«Сознаемся самим себе, — пишет Ницше Герсдорфу, — что все мы, со всем нашим прошлым, ответственны за угрожающие нам в эти дни ужасы. Мы будем неправы, если со спокойным самодовольством будем взирать на результаты войны против культуры и обвинять во всем тех несчастных, которые начали ее. Когда я узнал о пожаре Парижа, то я в продолжение нескольких дней чувствовал себя уничтоженным и мучился в слезах и сомнениях; научная, философская и художественная жизнь показались мне абсурдом, если одного дня оказывается достаточно, чтобы разрушить самые прекрасные создания искусства, даже целые периоды искусства. Я глубоко оплакивал и скорбел о том, что метафизическая ценность искусства не могла явить себя этим бедным людям, но тем не менее у него есть еще и другой долг… Как бы ни было велико мое горе, я никогда не брошу камня в голову этих святотатцев, потому что, на мой взгляд, все мы несем вину за это преступление, над которым стоит много подумать».

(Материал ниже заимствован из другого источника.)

(** * Proof-of-Carbon-Reduction consensus layer: rank, reward, fees, registry

    A shallow embedding of [consensus/cliquepocr/cliquepocr.go] and
    [consensus/cliquepocr/RaceRankComputation.go].

    - [*big.Int] values are modelled as [Z].
    - [*big.Rat] values are modelled as [Q]; Go keeps every [big.Rat] in
      lowest terms with a positive denominator, which is written out here
      with [Qred] after each operation.
    - Go errors are the constructors of [error]; a function returning
      [(value, error)] returns a [result]. *)

From Stdlib Require Import String ZArith QArith Qround Qpower Qminmax Lia Lqa Bool List.
From Stdlib Require Import Permutation.
Import ListNotations.

Open Scope Z_scope.

(** ** math/big integers *)

Module BigInt.

(** [x.Sign()] : -1, 0 or +1. *)
Definition Sign (x : Z) : Z := Z.sgn x.

(** [x.Cmp(y)] : -1, 0 or +1. *)
Definition Cmp (x y : Z) : Z :=
  match x ?= y with
  | Lt => -1
  | Eq => 0
  | Gt => 1
  end.

(** [z.Div(x, y)] is Euclidean division: the remainder is never
    negative.  Go panics on [y = 0]; every divisor met in this
    development is a positive constant or a denominator. *)
Definition Div (x y : Z) : Z :=
  if 0 <? y then x / y else - (x / (- y)).

Definition Abs (x : Z) : Z := Z.abs x.
Definition Neg (x : Z) : Z := - x.

End BigInt.

(** ** math/big rationals *)

Module BigRat.

Definition Rat := Q.

(** [big.NewRat(a, b)] and [z.SetFrac(a, b)]: the fraction a/b in lowest
    terms (Go panics on [b = 0]). *)
Definition NewRat (a b : Z) : Rat := Qred (inject_Z a / inject_Z b).
Definition SetFrac (a b : Z) : Rat := Qred (inject_Z a / inject_Z b).

(** [z.SetInt(x)] : x/1. *)
Definition SetInt (x : Z) : Rat := inject_Z x.

Definition Mul (x y : Rat) : Rat := Qred (x * y).
Definition Add (x y : Rat) : Rat := Qred (x + y).
Definition Sub (x y : Rat) : Rat := Qred (x - y).

(** [z.Inv(x)] : 1/x (Go panics on [x = 0]). *)
Definition Inv (x : Rat) : Rat := Qred (/ x).

Definition Cmp (x y : Rat) : Z :=
  match (x ?= y)%Q with
  | Lt => -1
  | Eq => 0
  | Gt => 1
  end.

(** [x.Num()] and [x.Denom()]; the denominator is always positive. *)
Definition Num (x : Rat) : Z := Qnum x.
Definition Denom (x : Rat) : Z := Zpos (Qden x).

End BigRat.

(** ** Errors and results *)

Inductive error : Type :=
| ErrZeroOrNegativeFootprint  (* "cannot proceed with zero or negative footprint" *)
| ErrRankZeroNode             (* "cannot rank zero node" *)
| ErrNegativeTotalCrypto      (* "negative total crypto amount is not possible" *)
| ErrNoSealerFootprint        (* "sealer does not have a footprint" *)
| ErrSnapshot                 (* failure of the engine's snapshot lookup *)
| ErrAuthor                   (* the sealer of the header cannot be recovered *)
| ErrContractCall.            (* a read of the footprint contract failed *)

Inductive result (A : Type) : Type :=
| Ok (a : A)
| Err (e : error).
Arguments Ok {A} a.
Arguments Err {A} e.

(** ** Protocol constants (cliquepocr.go) *)

Definition zero : Z := 0.
Definition CTCUnit : Z := 10 ^ 18.
Definition MinBlockBetweenAudit : Z := (3600 / 4) * 24 * 365.
Definition PenaltyOnOldFootprint : Z := 5.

В автобиографических заметках Ницше, написанных в 1878 году, мы читаем следующие слова: «Война: самым большим для меня горем был пожар Лувра».
Ницше снова вернулся к своим старым привычкам и стал почти каждую неделю бывать у Вагнера, но скоро заметил, что после прусской победы атмосфера в Трибшене изменилась. Дом учителя наполнился новыми людьми; приезжали его многочисленные друзья, и незнакомые люди появились в этих комнатах, которые Ницше так ревниво любил. В доме слышались бесконечные разговоры, велись оживленные споры; все эти люди были глубоко чужды Ницше; сам же Вагнер охотно говорил и возбужденно спорил с ними. Он считал, что настал благоприятный момент для того, чтобы убедить Германию в том, что необходимо построить нужный ему в Байройте театр, вернее храм.
Ницше слушал эти разговоры и принимал в них участие. Идеи Вагнера воспламеняли его, но его склонная к одиночеству душа часто смущалась и возмущалась этим новым шумным обществом, с которым приходилось мириться. Вагнер не чувствовал этого; напротив, он, казалось, был упоен сознанием, что целая толпа людей окружает его; и, немного смущенный, как бы обманутый, Ницше тщетно искал в Вагнере своего прежнего героя. «Быть народным вождем, — писал он когда-то в своих студенческих тетрадях, — это значит заставить страсти служить идее». Вагнер приспособляется к такой задаче: во имя своего искусства и своей славы он примиряется со всеми человеческими страстями. Он становится шовинистом с шовинистами, идеалистом с идеалистами, галлофобом, если это нужно; для одних он воскрешает трагедию Эсхила, для других оживляет древнегерманские мифы; он охотно становится пессимистом, или, по желанию, христианином; но все же каждую минуту он не перестает быть искренним. Этот великий руководитель человеческих сердец и великий поэт искусно подчинял своему влиянию общественное мнение своей родины.
Никто не мог устоять против его внушения; можно было только уступать ему и следовать за ним. До мельчайших подробностей у него был составлен план будущего театра, место постройки которого было выбрано незадолго перед тем. Он изучал практическую сторону дела и работал над вопросом об организации Ферейнов (обществ), в которых должны были группироваться его пропагандисты и подписчики. Он надеялся доставить своим верным поклонникам неожиданную, редкую радость. Однажды он сделал своим гостям сюрприз, исполнив в садах Трибшена только для них одних «Идиллию Зигфрида», прелестную интермедию, написанную в честь благополучного разрешения от бремени его жены — чудное эхо более интимного времени. Он продиктовал Ницше его роль в своем деле; так как Вагнер не хотел, чтобы трудносдерживаемый, но красноречивый голос Ницше пропадал даром для его предприятии. Ницше предложил свои услуги для того, чтобы поехать на север Германии в качестве миссионера к местному тяжелому на подъем населению. Предложение его не было принято. Вагнер, вероятно, боялся резкости его языка. «Нет, — сказал он, — кончайте и издавайте вашу книгу». Ницше с грустью покорился учителю, но с этого момента между ними стала расти стена отчуждения.